» WORK TO BE COMPLETED:
Extract from the entries below, exactly as given, only the lines from the line containing "(exists w', loading" to the line containing "Proof using Type*.", both lines included.

[Extracted data entries]
Lemma elf_load_run d l elf base w T s :
  loading d l elf w T s -> phdrs_in l -> 0 < elf -> v_ph w <> NULL -> 0 <= base < 2 ^ 64 ->
  (forall i, 0 <= i < phnum l -> seg_ok l base i) ->
  exists T' s' b, elf_load elf base s = (Ret b, s') /\
    extends (span elf sizeof_elf) T s T' s' /\
    (exists w', loading d l elf w' T' s' /\ v_base w' = base /\
       (b = true -> v_entry w' = u64 (fld 8 e_entry l + (if fld 2 e_type l =? ET_DYN then base else 0)))) /\
    (forall u, user_addr u -> (forall i, 0 <= i < phnum l -> ~ covers l base i (u / 4096)) -> pte s' u = pte s u) /\
    (b = true -> forall i pg, 0 <= i < phnum l -> covers l base i pg ->
       (forall i', i < i' < phnum l -> ~ covers l base i' pg) -> page_loaded elf T' s' l base i pg).
Proof using Type*.
  intros L Hin Helf Hph Hbase Hok. unfold elf_load.
  rewrite (proj2 (Z.eqb_neq elf NULL)) by (unfold NULL; lia).
  mstep (run_get_at W program_headers 8 _ _ _ _ _ (ld_elf _ _ _ _ _ _ L)); [|field_in].
  replace (mem_int (Vmm.mem s) 8 (elf + program_headers)) with (v_ph w)
    by (by rewrite <- (ea_view _ _ _ _ _ _ (ld_elf _ _ _ _ _ _ L))).
  rewrite (proj2 (Z.eqb_neq _ _)) by done.
  assert (Hput : forall f v w0 T0 s0, loading d l elf w0 T0 s0 -> (f, 8%nat) ∈ fields -> f <> data ->
    f <> size -> f <> program_headers -> 0 <= v < 2 ^ 64 ->
    exists s1, put 8 elf f v s0 = (Ret tt, s1) /\ extends (span elf sizeof_elf) T0 s0 T0 s1 /\
      loading d l elf (view_put f v w0) T0 s1 /\ (forall u, user_addr u -> pte s1 u = pte s0 u)).
  { intros f v w0 T0 s0 L0 Hf Hd Hs Hp Hv.
    destruct (run_put_at W f 8 d l elf w0 v s0 (ld_elf _ _ _ _ _ _ L0) Hf) as (m & R & Hm & He); [done|].
    assert (Htab : forall p lvl x, T0 !! p = Some lvl -> span p 4096 x -> ~ span elf sizeof_elf x).
    { intros p lvl x Hpp Hx Hss. by apply (proj1 (ld_struct _ _ _ _ _ _ L0 x Hss) p lvl). }
    pose proof (extends_writes _ T0 s0 m (ld_inv _ _ _ _ _ _ L0) Hm Htab) as E.
    exists (Vmm.set_mem m s0). split_and!; [done|done| |].
    - destruct (ld_parsing _ _ _ _ _ _ L0) as (Q1 & Q2 & Q3).
      eapply loading_extends; [exact L0|exact E|apply He| |].
      + unfold parsing, view_put. cbn [v_data v_size v_header].
        rewrite (proj2 (Z.eqb_neq f data)), (proj2 (Z.eqb_neq f size)) by done. done.
      + unfold view_put. cbn [v_ph]. by rewrite (proj2 (Z.eqb_neq f program_headers)) by done.
    - apply (pt_inv_writes T0 s0 m _ (ld_inv _ _ _ _ _ _ L0) Hm Htab). }
  destruct (Hput base_addr base w T s L) as (s1 & R1 & E1 & L1 & P1); [field_in|done..|].
  mstep R1. unfold elf_load_segments.
  destruct (Hput top_addr 0 _ T s1 L1) as (s2 & R2 & E2 & L2 & P2); [field_in|done..|].
  assert (Hnum : get_header 2 elf e_phnum s2 = (Ret (phnum l), s2)).
  { apply (run_get_header_at W 2 d l elf e_phnum _ s2 (ld_elf _ _ _ _ _ _ L2) (ld_parsing _ _ _ _ _ _ L2)); [lia|done|done]. }
  pose proof (fld_range 2 e_phnum l (image_bytes_ok _ _ _ _ (ea_image _ _ _ _ _ _ (ld_elf _ _ _ _ _ _ L)))) as Hnr.
  fold (phnum l) in Hnr.
  destruct (run_load_loop d l elf base (Z.to_nat (phnum l)) 0 _ T s2 L2 Hin) as
    (T3 & s3 & b & R3 & E3 & (t3 & L3) & O3 & P3); [lia|lia|intros j Hj; apply Hok; lia|].
  replace (0 + Z.of_nat (Z.to_nat (phnum l))) with (phnum l) in O3, P3 by lia.
  assert (R23 : (put 8 elf top_addr 0;; phnum ← get_header 2 elf e_phnum; load_loop (Z.to_nat phnum) elf base 0) s1
    = (Ret b, s3)) by (mstep R2; by mstep Hnum).
  mstep R23.
  pose proof (extends_trans _ _ _ _ _ _ _ (extends_trans _ _ _ _ _ _ _ E1 E2) E3) as E13.
  assert (Hother : forall u, user_addr u -> (forall i, 0 <= i < phnum l -> ~ covers l base i (u / 4096)) ->
    pte s3 u = pte s u) by (intros u Hu Hc; by rewrite O3, P2, P1).
  destruct b; cbn [negb].
  2:{ exists T3, s3, false. split_and!; [done|done| |done|done]. eexists. split; [exact L3|].
      split; [|done]. by destruct w as [? ? ? ? ? [] ? ? ?]. }
  mstep (run_get_header_at W 8 d l elf e_entry _ s3 (ld_elf _ _ _ _ _ _ L3) (ld_parsing _ _ _ _ _ _ L3)); [|lia|done|done].
  mstep (run_get_header_at W 2 d l elf e_type _ s3 (ld_elf _ _ _ _ _ _ L3) (ld_parsing _ _ _ _ _ _ L3)); [|lia|done|done].
  set (entry := u64 _). assert (Hentry : 0 <= entry < 2 ^ 64) by (apply (wrap_range 64); lia).
  destruct (Hput entry_point entry _ T3 s3 L3) as (s4 & R4 & E4 & L4 & P4); [field_in|done..|].
  mstep R4. rewrite run_ret. exists T3, s4, true. split_and!; [done|by eapply extends_trans| | |].
  - eexists. split; [exact L4|]. by destruct w as [? ? ? ? ? [] ? ? ?].
  - intros u Hu Hc. rewrite P4 by done. by apply Hother.
  - intros _ i pg Hi Hc Hlast. eapply page_loaded_extends; [by apply P3|exact E4|].
    apply P4. by apply (covers_user l base i pg (Hok i Hi)).
Qed.
End load.
(* ===== verification/ElfExamples.v ===== *)
(** A machine that maps physical memory to itself, an ELF image in its memory,
    and instances of the properties of ElfProps.v on them. *)
From S2P Require Import Prelude Pmm PmmSpec PmmInit PageAllocator Bytes Vmm VmmTables VmmRun VmmUpdate VmmSpec VmmAlloc.
From S2P Require Import VmmExamples Memory Elf ElfSpec ElfLoad ElfProps.
Import Memory.
Import Elf.

(** ** The machine *)

Definition low_memory (x : Z) : Prop := 0 <= x < PHYS_LIMIT.

#[export] Instance ident_mmu : Mmu := fun m cr3 va =>
  if (example_hhdm <=? va) && (va <? example_hhdm + PHYS_LIMIT) then Some (va - example_hhdm)
  else if (0 <=? va) && (va <? PHYS_LIMIT) then Some va
  else None.

#[export] Instance ident_window : HhdmWindow example_hhdm.
Proof.
  split; [done|done|]. intros m c p Hp. unfold mmu_translate, ident_mmu.
  replace ((example_hhdm <=? example_hhdm + p) && (example_hhdm + p <? example_hhdm + PHYS_LIMIT))
    with true by lia.
  f_equal. lia.
Qed.

#[export] Instance ident_identity : IdentityMap low_memory.
Proof.
  intros m c a Ha. unfold low_memory, mmu_translate, ident_mmu, example_hhdm, PHYS_LIMIT in *.
  replace ((0xffff800000000000 <=? a) && (a <? 0xffff800000000000 + 2 ^ 47)) with false by lia.
  by replace ((0 <=? a) && (a <? 2 ^ 47)) with true by lia.
Qed.

(** ** An image *)

(** One segment to read and execute: 8 bytes of the file at 0x400000, 4104 bytes
    of memory. *)
Definition example_image : list Z :=
  le 4 ELF_MAGIC ++ [2; 1; 1; 0] ++ le 8 0 ++ le 2 2 ++ le 2 62 ++ le 4 1 ++ le 8 0x400000 ++ le 8 64 ++
  le 8 0 ++ le 4 0 ++ le 2 64 ++ le 2 56 ++ le 2 1 ++ le 2 64 ++ le 2 0 ++ le 2 0 ++
  le 4 1 ++ le 4 5 ++ le 8 120 ++ le 8 0x400000 ++ le 8 0x400000 ++ le 8 8 ++ le 8 4104 ++ le 8 4096 ++
  [0xB8; 0x3C; 0; 0; 0; 0x0F; 0x05; 0x90].

Definition image_addr : Z := 0x6000.
Definition elf_addr : Z := 0x7000.

Definition load_state : Vmm.vmm_state Pmm.pmm_state := snd (store_bytes image_addr example_image example_vmm).

Lemma example_image_ok : bytes_ok example_image.
Proof.
  apply Forall_forall. intros b Hb%list_elem_of_In.
  assert (H : forallb (fun b => (0 <=? b) && (b <? 256)) example_image = true) by by vm_compute.
  rewrite forallb_forall in H. specialize (H b Hb). unfold byte_ok. lia.
Qed.

Lemma low_window a n : 0 <= a -> a + n <= PHYS_LIMIT -> window low_memory a n.
Proof. unfold PHYS_LIMIT. intros Ha Hn. split_and!; [done|lia|]. unfold span, low_memory, PHYS_LIMIT. lia. Qed.

#[local] Opaque example_vmm example_image store_bytes.

Lemma load_state_spec :
  exists m, load_state = Vmm.set_mem m example_vmm /\
    writes (span image_addr (zlen example_image)) (Vmm.mem example_vmm) m /\
    mem_bytes m image_addr (zlen example_image) = example_image.
Proof.
  destruct (run_store_bytes low_memory example_image image_addr example_vmm) as (m & R & Hm & Hb);
    [by apply low_window|apply example_image_ok|].
  exists m. split; [unfold load_state; rewrite R; reflexivity|]. exact (conj Hm Hb).
Qed.

Lemma example_managed p : p ∈ pa_managed (Vmm.pmm example_vmm) -> 0x100000 <= p.
Proof.
  intros (i & Hi & ->)%elem_managed. unfold frame_at.
  assert (Pmm.kernel_start (Pmm.pmm_config (Vmm.pmm example_vmm)) = 0x100000) as -> by by vm_compute.
  lia.
Qed.

Lemma example_types_root p lvl : example_types !! p = Some lvl -> p = 0x5000.
Proof. unfold example_types. by intros [<- _]%lookup_singleton_Some. Qed.

Lemma example_setting : load_setting example_hhdm low_memory image_addr example_image elf_addr example_types load_state.
Proof.
  destruct load_state_spec as (m & -> & Hm & Hb).
  assert (Htab : forall p lvl x, example_types !! p = Some lvl -> span p 4096 x ->
    ~ span image_addr (zlen example_image) x).
  { intros p lvl x ->%example_types_root. unfold span, image_addr.
    change (zlen example_image) with 128. lia. }
  constructor.
  - by apply (pt_inv_writes example_hhdm low_memory example_types example_vmm m _ example_pt_inv Hm).
  - split; [by apply low_window|done].
  - by apply low_window.
  - intros x. unfold span, image_addr, elf_addr. change (zlen example_image) with 128. unfold sizeof_elf. lia.
  - intros x Hx. assert (Hr : 0x6000 <= x < 0x8000).
    { unfold span, image_addr, elf_addr, sizeof_elf in Hx. change (zlen example_image) with 128 in Hx. lia. }
    split.
    + intros p lvl ->%example_types_root. unfold span. lia.
    + intros p Hp Hs. apply pa_free_managed in Hp; [|apply example_pt_inv].
      apply example_managed in Hp. unfold span in Hs. lia.
  - intros p Hp. apply (pa_managed_page (Vmm.pmm example_vmm)) in Hp; [|apply example_pt_inv].
    apply low_window; lia.
  - done.
Qed.

Lemma example_seg_ok i : 0 <= i < phnum example_image -> seg_ok example_image 0 i.
Proof.
  change (phnum example_image) with 1. intros Hi. assert (i = 0) as -> by lia. intros _.
  by vm_compute.
Qed.

(** ** Instances *)

Lemma elf_parse_memory_correct_witness :
  image_ok example_image = true /\
  exists m, elf_parse_memory image_addr (zlen example_image) elf_addr load_state
      = (Ret true, Vmm.set_mem m load_state) /\
    (forall x, ~ span elf_addr sizeof_elf x -> mem_byte m x = mem_byte (Vmm.mem load_state) x) /\
    (true = true -> view m elf_addr = parsed_view image_addr example_image).
Proof.
  split; [by vm_compute|].
  exact (elf_parse_memory_correct example_hhdm low_memory image_addr example_image elf_addr load_state
    (se_image _ _ _ _ _ _ _ example_setting) (se_struct _ _ _ _ _ _ _ example_setting) eq_refl eq_refl
    (se_apart _ _ _ _ _ _ _ example_setting) (conj eq_refl eq_refl)).
Defined.


(** The load succeeds, and the first page is in the first free frame. *)
Definition example_load : option (bool * list Z) :=
  match elf_parse_memory image_addr (zlen example_image) elf_addr load_state with
  | (Ret true, s1) =>
      match elf_load elf_addr 0 s1 with
      | (Ret b, s') => Some (b, mem_bytes (Vmm.mem s') (fst (pmm_alloc_pages 2 (Vmm.pmm load_state))) 9)
      | _ => None
      end
  | _ => None
  end.

Lemma example_loads : example_load = Some (true, [0xB8; 0x3C; 0; 0; 0; 0x0F; 0x05; 0x90; 0]).
Proof. by vm_compute. Qed.

(** A table offset that wraps around passes the bounds check. *)
Definition wrapping_image : list Z :=
  take 32 example_image ++ le 8 (2 ^ 64 - 56) ++ take 24 (drop 40 example_image).

Lemma wrapping_image_ok :
  image_ok wrapping_image = true /\ phnum wrapping_image = 1 /\ zlen wrapping_image < phoff wrapping_image.
Proof. by vm_compute. Qed.
(* ===== verification/Kernel.v ===== *)
(** The state the system calls work on: the scheduler with the memory below it,
    and the file system, which share the page allocator; and
    [elf_parse_file] of core/exec/elf.c, which reads an image through the file
    system into memory. *)
From S2P Require Import Prelude PageAllocator Bytes BlockDevice Vmm Interrupts Sched Ext2 Ext2Dir Ext2File Memory Elf.
Import Memory.

Module Kernel.

(** [ext2_fs] is the variable of that name in core/exec/syscalls.c: not the
    state of the file system, which is in [files].  [msrs] holds the
    model-specific registers.  The page allocator both parts use is the one of
    the memory manager; the copy in [files] is replaced by it at every call. *)
Record kernel (A P D : Type) : Type := MkKernel {
  sched : Sched.sched_state A P;
  files : Ext2.ext2_state A D;
  ext2_fs : Ext2.ext2_fs_t;
  msrs : gmap Z Z;
}.
Arguments MkKernel {A P D}.
Arguments sched {A P D}.
Arguments files {A P D}.
Arguments ext2_fs {A P D}.
Arguments msrs {A P D}.

Section kernel.
  Context {A P D : Type} `{!PageAllocator A, !Mmu, !PortIO P, !Sched.ContextSwitch, !BlockDevice D}.
  Local Abbreviation K := (M (kernel A P D)).
  Implicit Types k : kernel A P D.

Definition set_sched (x : Sched.sched_state A P) k : kernel A P D :=
    MkKernel x (files k) (ext2_fs k) (msrs k).
Definition set_files (x : Ext2.ext2_state A D) k : kernel A P D :=
    MkKernel (sched k) x (ext2_fs k) (msrs k).
Definition set_ext2_fs (x : Ext2.ext2_fs_t) k : kernel A P D :=
    MkKernel (sched k) (files k) x (msrs k).
Definition set_msr (r v : Z) k : kernel A P D :=
    MkKernel (sched k) (files k) (ext2_fs k) (<[r := v]> (msrs k)).

(** The allocator, and the file system with it. *)
Definition allocator k : A := Vmm.pmm (Sched.vm (sched k)).
Definition set_allocator (a : A) k : kernel A P D :=
    set_sched (Sched.set_vm (Vmm.set_pmm a (Sched.vm (sched k))) (sched k)) k.
Definition with_pmm (a : A) (f : Ext2.ext2_state A D) : Ext2.ext2_state A D :=
    Ext2.Ext2State (Ext2.fs f) (Ext2.initialized f) (Ext2.mounted f) (Ext2.io_buffer f) a (Ext2.disk f).
Definition file_system k : Ext2.ext2_state A D := with_pmm (allocator k) (files k).

(** Calls of the scheduler, of the memory manager and of the file system. *)
Definition run_sched {X} (m : M (Sched.sched_state A P) X) : K X := mzoom sched set_sched m.
Definition run_mem {X} (m : M (Vmm.vmm_state A) X) : K X := run_sched (Sched.run_vm m).
Definition run_files {X} (m : M (Ext2.ext2_state A D) X) : K X :=
  mzoom file_system (fun f k => set_allocator (Ext2.pmm f) (set_files f k)) m.

(** The string at [p], without its NUL. *)
Fixpoint read_string (fuel : nat) (p : Z) : M (Vmm.vmm_state A) (list Z) :=
  c ← load8 p;
  if c =? 0 then mret []
  else match fuel with
       | O => mspin
       | S fuel => l ← read_string fuel (u64 (p + 1)); mret (c :: l)
       end.

(** [ext2_read(fd, buffer, size)], which stores the bytes at [buffer]. *)
Definition read_to (fd buffer size : Z) : K Z :=
  r ← run_files (Ext2File.ext2_read fd (buffer =? NULL) size);
  let '(n, bytes) := (r : Z * list Z) in
  run_mem (store_bytes buffer bytes);;
  mret n.

(** ** elf_parse_file *)

Definition CHUNK : Z := 64 * 1024.

(** The loop that reads the file: at most [fuel] rounds; [None] when the buffer
    cannot be made larger, else its address and the number of bytes read. *)
Fixpoint read_file (fuel : nat) (fd file_data buffer_size total_read : Z) : K (option (Z * Z)) :=
  n ← read_to fd (u64 (file_data + total_read)) (u64 (buffer_size - total_read));
  if negb (0 <? n) then mret (Some (file_data, total_read))
  else
    match fuel with
    | O => mspin
    | S fuel =>
        let total_read := u64 (total_read + n) in
        if negb (buffer_size <=? total_read) then read_file fuel fd file_data buffer_size total_read
        else
          let new_size := u64 (buffer_size + CHUNK) in
          new_data ← run_mem (Elf.alloc_pages (Elf.pages_of new_size));
          if new_data =? NULL then
            run_mem (Elf.free_pages file_data (Elf.pages_of buffer_size));;
            _ ← run_files (Ext2File.ext2_close fd);
            mret None
          else
            run_mem (memcpy new_data file_data total_read);;
            run_mem (Elf.free_pages file_data (Elf.pages_of buffer_size));;
            read_file fuel fd new_data new_size total_read
    end.

(** [header] is the address of the local variable of that name. *)
Definition elf_parse_file (fuel : nat) (header filename elf : Z) : K bool :=
  if (filename =? NULL) || (elf =? NULL) then mret false
  else
    path ← run_mem (read_string fuel filename);
    fd ← run_files (Ext2File.ext2_open path Ext2.EXT2_O_RDONLY);
    if fd <? 0 then mret false
    else
      header_bytes ← read_to fd header Elf.sizeof_ehdr;
      if negb (header_bytes =? Elf.sizeof_ehdr) then
        _ ← run_files (Ext2File.ext2_close fd); mret false
      else
        valid ← run_mem (Elf.elf_validate_header header);
        _ ← run_files (Ext2File.ext2_close fd);
        if negb valid then mret false
        else
          fd ← run_files (Ext2File.ext2_open path Ext2.EXT2_O_RDONLY);
          if fd <? 0 then mret false
          else
            file_data ← run_mem (Elf.alloc_pages (Elf.pages_of CHUNK));
            if file_data =? NULL then
              _ ← run_files (Ext2File.ext2_close fd); mret false
            else
              r ← read_file fuel fd file_data CHUNK 0;
              match r with
              | None => mret false
              | Some (file_data, total_read) =>
                  _ ← run_files (Ext2File.ext2_close fd);
                  ok ← run_mem (Elf.elf_parse_memory file_data total_read elf);
                  (if (ok : bool) then mret tt
                   else run_mem (Elf.free_pages file_data (Elf.pages_of total_read)));;
                  mret ok
              end.
End kernel.

End Kernel.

» REPLY:
    (exists w', loading d l elf w' T' s' /\ v_base w' = base /\
       (b = true -> v_entry w' = u64 (fld 8 e_entry l + (if fld 2 e_type l =? ET_DYN then base else 0)))) /\
    (forall u, user_addr u -> (forall i, 0 <= i < phnum l -> ~ covers l base i (u / 4096)) -> pte s' u = pte s u) /\
    (b = true -> forall i pg, 0 <= i < phnum l -> covers l base i pg ->
       (forall i', i < i' < phnum l -> ~ covers l base i' pg) -> page_loaded elf T' s' l base i pg).
Proof using Type*.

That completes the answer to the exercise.